Data items
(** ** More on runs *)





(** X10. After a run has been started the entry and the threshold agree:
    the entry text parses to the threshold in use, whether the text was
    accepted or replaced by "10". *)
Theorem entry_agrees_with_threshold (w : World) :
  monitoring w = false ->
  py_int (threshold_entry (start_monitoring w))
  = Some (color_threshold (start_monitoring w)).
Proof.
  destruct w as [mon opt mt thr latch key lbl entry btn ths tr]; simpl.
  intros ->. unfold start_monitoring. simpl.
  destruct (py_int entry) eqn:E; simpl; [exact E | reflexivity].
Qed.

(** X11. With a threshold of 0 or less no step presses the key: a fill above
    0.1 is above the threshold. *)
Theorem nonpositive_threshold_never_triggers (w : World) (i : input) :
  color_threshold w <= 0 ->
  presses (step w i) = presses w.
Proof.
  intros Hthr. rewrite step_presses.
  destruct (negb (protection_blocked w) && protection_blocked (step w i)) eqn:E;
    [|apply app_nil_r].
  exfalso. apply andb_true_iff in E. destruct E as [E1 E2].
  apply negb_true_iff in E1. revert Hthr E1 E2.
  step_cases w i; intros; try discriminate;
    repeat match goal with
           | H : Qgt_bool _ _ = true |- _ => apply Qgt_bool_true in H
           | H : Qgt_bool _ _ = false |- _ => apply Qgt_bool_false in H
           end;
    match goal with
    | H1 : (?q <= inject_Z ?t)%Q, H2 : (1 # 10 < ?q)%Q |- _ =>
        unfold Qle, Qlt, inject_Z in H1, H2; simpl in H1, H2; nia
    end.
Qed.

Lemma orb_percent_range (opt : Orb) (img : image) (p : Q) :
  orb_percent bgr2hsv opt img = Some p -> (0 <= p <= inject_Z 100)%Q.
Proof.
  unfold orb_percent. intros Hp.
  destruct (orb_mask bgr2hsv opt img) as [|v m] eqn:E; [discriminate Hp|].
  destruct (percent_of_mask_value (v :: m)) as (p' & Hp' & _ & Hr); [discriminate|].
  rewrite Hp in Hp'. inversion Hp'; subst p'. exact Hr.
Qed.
* * *
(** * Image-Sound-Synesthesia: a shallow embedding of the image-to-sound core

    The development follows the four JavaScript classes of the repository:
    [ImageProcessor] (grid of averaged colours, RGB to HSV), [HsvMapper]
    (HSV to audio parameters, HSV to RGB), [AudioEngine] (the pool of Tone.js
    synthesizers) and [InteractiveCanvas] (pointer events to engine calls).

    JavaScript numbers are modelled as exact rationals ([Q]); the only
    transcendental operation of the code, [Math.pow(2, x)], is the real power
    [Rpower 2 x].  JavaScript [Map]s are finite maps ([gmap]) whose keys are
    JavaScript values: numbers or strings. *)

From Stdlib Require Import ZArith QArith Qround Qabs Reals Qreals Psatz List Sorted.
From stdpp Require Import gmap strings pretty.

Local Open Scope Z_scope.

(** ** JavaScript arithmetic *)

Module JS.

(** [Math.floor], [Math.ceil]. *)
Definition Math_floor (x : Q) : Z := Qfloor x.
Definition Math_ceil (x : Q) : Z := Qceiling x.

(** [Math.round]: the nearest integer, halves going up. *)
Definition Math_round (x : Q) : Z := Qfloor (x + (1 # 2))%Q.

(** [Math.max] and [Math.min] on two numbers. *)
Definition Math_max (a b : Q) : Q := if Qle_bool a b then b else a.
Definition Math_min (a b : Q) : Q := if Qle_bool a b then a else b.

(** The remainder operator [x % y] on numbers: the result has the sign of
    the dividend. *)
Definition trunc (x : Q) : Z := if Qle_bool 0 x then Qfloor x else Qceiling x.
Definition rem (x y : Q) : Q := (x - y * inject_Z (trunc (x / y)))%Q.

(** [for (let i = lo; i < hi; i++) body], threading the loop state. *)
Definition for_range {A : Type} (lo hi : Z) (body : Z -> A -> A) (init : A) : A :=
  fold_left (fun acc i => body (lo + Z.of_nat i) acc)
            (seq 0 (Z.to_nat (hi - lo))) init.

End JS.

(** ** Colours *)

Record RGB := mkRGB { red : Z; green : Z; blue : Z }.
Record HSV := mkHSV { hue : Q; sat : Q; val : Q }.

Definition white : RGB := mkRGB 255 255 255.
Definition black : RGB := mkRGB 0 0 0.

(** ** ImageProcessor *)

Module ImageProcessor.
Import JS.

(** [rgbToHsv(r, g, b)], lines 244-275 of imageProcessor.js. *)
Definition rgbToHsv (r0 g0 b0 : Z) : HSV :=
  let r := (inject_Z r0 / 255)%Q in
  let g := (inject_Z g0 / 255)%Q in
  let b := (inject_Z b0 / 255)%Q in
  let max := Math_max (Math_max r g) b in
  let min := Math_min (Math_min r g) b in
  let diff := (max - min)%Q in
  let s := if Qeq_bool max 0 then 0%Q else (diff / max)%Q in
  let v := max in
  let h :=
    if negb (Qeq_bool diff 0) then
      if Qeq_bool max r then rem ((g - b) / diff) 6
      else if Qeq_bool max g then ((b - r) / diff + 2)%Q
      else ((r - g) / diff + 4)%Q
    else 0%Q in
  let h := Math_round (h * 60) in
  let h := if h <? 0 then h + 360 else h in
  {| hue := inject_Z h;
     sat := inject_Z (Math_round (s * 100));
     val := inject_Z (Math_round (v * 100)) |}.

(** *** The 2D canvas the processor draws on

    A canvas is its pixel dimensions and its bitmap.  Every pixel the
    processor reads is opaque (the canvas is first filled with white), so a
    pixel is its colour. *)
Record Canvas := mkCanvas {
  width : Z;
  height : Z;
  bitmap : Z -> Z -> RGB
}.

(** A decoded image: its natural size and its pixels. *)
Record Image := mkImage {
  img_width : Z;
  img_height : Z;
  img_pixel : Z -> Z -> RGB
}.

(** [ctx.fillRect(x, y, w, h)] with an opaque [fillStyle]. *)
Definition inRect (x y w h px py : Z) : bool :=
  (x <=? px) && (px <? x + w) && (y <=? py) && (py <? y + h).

PROMPT: In the entries above, one line contains "synthesizers) and [InteractiveCanvas]" and another contains "Local Open Scope Z_scope.". Reproduce exactly those two lines and the lines between them, nothing else.

RESULT OF THE TASK:
    synthesizers) and [InteractiveCanvas] (pointer events to engine calls).

    JavaScript numbers are modelled as exact rationals ([Q]); the only
    transcendental operation of the code, [Math.pow(2, x)], is the real power
    [Rpower 2 x].  JavaScript [Map]s are finite maps ([gmap]) whose keys are
    JavaScript values: numbers or strings. *)

From Stdlib Require Import ZArith QArith Qround Qabs Reals Qreals Psatz List Sorted.
From stdpp Require Import gmap strings pretty.

Local Open Scope Z_scope.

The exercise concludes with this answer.